- WHAT YOU HAVE TO DO: Once you reach the line containing "(** ** Enums *)" in the entries below, write out that line and each one after it down to the line containing "if holds_engine_constant initializer", exactly and with nothing added.

◇ ◇ ◇ ◇ ◇

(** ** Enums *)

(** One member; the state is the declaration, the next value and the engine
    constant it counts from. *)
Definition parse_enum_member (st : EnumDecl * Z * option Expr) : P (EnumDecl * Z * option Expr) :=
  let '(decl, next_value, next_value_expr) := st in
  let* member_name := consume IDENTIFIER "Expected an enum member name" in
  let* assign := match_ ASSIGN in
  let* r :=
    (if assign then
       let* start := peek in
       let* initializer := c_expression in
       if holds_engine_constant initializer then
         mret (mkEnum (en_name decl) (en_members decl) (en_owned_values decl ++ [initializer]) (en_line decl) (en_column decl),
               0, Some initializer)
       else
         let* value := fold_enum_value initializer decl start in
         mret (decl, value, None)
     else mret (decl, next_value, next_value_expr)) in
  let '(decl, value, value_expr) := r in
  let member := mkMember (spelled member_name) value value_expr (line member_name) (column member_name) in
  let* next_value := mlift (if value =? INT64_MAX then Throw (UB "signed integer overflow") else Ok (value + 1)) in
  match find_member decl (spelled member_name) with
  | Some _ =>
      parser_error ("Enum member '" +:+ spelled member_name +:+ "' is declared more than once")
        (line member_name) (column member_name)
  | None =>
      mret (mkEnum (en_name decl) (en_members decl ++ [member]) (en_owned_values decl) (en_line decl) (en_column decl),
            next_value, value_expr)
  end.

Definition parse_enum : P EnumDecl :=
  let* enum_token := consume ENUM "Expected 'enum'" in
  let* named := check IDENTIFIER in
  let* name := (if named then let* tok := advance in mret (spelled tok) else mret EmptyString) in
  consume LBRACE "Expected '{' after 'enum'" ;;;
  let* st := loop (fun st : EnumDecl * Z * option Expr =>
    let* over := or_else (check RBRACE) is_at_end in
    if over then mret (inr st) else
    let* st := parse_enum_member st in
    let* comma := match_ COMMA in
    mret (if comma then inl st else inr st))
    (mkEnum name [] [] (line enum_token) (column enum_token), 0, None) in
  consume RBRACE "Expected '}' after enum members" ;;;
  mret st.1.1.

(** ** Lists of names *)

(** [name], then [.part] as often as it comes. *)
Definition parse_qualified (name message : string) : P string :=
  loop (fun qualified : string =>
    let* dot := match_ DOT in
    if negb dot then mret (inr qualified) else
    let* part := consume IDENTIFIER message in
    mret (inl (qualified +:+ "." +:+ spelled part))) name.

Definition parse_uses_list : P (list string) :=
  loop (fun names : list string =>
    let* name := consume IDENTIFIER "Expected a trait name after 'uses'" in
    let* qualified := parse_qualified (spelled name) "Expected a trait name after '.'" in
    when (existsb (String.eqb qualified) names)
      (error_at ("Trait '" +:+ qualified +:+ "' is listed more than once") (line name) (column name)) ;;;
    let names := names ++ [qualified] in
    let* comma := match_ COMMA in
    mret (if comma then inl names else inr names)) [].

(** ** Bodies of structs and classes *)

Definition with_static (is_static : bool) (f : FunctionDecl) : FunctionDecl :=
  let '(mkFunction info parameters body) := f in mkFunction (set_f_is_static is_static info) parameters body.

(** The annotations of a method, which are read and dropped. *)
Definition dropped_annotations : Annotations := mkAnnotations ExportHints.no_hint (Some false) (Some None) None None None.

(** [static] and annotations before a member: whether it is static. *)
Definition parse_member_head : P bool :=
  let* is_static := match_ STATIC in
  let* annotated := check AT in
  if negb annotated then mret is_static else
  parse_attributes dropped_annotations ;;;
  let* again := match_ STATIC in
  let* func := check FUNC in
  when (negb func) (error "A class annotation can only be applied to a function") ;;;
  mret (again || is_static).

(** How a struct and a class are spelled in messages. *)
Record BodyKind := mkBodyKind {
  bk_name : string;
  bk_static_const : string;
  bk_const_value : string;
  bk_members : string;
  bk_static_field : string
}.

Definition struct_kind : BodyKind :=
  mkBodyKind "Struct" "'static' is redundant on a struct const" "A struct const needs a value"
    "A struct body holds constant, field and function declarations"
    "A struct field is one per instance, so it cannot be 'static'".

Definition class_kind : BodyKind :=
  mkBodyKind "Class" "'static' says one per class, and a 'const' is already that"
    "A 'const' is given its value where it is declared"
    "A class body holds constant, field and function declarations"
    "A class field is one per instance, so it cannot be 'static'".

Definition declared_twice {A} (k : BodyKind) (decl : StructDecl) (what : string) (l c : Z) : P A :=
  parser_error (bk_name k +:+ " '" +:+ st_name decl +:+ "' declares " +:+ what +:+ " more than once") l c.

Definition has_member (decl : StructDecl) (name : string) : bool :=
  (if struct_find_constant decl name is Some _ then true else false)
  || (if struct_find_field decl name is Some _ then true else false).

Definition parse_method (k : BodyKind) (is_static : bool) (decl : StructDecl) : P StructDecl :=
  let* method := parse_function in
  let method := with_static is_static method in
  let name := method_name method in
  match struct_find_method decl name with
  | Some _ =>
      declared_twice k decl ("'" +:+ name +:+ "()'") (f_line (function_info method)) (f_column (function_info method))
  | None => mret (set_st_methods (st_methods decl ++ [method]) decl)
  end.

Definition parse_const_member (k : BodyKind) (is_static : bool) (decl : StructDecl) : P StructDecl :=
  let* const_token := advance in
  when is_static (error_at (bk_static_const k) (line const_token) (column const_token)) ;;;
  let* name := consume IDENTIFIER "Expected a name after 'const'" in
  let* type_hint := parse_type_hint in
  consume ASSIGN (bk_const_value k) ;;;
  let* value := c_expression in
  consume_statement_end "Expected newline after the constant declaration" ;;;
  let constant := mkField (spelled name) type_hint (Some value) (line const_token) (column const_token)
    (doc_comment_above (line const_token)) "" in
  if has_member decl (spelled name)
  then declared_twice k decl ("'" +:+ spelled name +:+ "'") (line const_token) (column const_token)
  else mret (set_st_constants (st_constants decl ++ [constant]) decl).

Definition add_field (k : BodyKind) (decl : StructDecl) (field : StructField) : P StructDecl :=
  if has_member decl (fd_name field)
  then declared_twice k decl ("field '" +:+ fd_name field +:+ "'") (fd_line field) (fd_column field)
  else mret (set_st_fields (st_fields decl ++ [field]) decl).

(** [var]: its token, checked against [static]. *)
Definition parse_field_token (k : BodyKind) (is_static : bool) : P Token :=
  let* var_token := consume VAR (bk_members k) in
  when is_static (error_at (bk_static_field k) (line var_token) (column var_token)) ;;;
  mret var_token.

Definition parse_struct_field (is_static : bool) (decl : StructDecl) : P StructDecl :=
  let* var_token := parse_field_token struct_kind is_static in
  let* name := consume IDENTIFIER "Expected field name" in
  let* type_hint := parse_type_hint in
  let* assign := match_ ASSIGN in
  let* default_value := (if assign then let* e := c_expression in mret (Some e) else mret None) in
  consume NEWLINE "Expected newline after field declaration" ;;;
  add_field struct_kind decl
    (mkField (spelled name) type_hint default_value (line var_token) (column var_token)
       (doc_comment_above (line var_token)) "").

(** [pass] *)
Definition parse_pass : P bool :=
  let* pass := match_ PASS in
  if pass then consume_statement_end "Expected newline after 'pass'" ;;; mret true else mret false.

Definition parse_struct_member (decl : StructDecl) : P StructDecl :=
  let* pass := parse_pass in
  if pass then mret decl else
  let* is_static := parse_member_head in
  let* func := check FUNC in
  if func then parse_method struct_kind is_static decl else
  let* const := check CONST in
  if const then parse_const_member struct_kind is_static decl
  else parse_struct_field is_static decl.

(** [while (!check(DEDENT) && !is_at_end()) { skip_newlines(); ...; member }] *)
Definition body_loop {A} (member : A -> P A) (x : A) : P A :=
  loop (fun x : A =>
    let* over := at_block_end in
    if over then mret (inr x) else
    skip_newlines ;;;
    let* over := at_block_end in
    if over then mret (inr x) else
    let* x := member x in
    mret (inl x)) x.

◇ ◇ ◇ ◇ ◇

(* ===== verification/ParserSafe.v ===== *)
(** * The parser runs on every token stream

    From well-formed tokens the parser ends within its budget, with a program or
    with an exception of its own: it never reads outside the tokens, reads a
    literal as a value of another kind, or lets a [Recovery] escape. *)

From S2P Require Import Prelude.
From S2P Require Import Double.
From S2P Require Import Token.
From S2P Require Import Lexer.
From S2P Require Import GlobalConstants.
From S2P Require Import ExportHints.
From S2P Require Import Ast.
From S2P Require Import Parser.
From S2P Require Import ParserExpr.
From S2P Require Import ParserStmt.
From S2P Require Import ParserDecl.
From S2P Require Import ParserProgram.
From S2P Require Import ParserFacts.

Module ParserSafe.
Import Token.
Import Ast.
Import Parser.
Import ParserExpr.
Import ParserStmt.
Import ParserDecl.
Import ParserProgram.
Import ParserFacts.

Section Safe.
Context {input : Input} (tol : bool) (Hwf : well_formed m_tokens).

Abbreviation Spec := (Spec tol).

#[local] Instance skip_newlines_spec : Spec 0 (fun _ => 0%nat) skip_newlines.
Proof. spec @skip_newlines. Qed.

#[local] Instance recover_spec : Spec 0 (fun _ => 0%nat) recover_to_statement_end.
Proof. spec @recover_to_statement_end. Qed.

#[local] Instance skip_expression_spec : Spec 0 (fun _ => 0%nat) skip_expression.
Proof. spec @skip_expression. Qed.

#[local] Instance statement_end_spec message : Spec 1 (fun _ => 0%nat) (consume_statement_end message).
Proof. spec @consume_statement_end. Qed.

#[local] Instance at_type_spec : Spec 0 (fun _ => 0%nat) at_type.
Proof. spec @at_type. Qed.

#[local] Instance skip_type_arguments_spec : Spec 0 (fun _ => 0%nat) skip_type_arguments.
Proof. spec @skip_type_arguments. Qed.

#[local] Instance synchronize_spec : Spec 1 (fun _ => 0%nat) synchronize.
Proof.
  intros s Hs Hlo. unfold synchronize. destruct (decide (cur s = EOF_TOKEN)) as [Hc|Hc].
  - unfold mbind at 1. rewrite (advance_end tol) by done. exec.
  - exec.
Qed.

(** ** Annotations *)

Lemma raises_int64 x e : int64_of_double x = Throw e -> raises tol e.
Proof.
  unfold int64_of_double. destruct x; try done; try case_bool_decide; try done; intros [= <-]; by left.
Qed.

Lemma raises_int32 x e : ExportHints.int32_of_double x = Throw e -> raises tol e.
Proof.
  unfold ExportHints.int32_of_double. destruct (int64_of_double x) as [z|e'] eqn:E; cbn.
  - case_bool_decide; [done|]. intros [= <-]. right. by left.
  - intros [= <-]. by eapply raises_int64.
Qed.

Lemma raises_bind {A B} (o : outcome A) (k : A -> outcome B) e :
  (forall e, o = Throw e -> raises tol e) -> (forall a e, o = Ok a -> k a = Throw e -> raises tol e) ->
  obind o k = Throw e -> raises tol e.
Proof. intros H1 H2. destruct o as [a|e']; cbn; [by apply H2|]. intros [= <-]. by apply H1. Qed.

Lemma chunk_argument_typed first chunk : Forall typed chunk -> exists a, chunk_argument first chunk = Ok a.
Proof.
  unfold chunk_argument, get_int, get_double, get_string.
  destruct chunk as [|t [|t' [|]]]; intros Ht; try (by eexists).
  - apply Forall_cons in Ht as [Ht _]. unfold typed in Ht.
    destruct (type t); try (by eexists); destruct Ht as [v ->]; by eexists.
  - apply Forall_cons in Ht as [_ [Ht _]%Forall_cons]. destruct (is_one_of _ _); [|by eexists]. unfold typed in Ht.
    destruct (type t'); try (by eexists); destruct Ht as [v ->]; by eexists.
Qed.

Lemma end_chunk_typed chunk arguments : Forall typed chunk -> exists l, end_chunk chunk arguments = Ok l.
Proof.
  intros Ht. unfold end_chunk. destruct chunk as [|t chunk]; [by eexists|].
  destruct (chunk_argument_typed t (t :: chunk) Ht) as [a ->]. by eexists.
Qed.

◇ ◇ ◇ ◇ ◇

- THE ANSWER:
(** ** Enums *)

(** One member; the state is the declaration, the next value and the engine
    constant it counts from. *)
Definition parse_enum_member (st : EnumDecl * Z * option Expr) : P (EnumDecl * Z * option Expr) :=
  let '(decl, next_value, next_value_expr) := st in
  let* member_name := consume IDENTIFIER "Expected an enum member name" in
  let* assign := match_ ASSIGN in
  let* r :=
    (if assign then
       let* start := peek in
       let* initializer := c_expression in
       if holds_engine_constant initializer then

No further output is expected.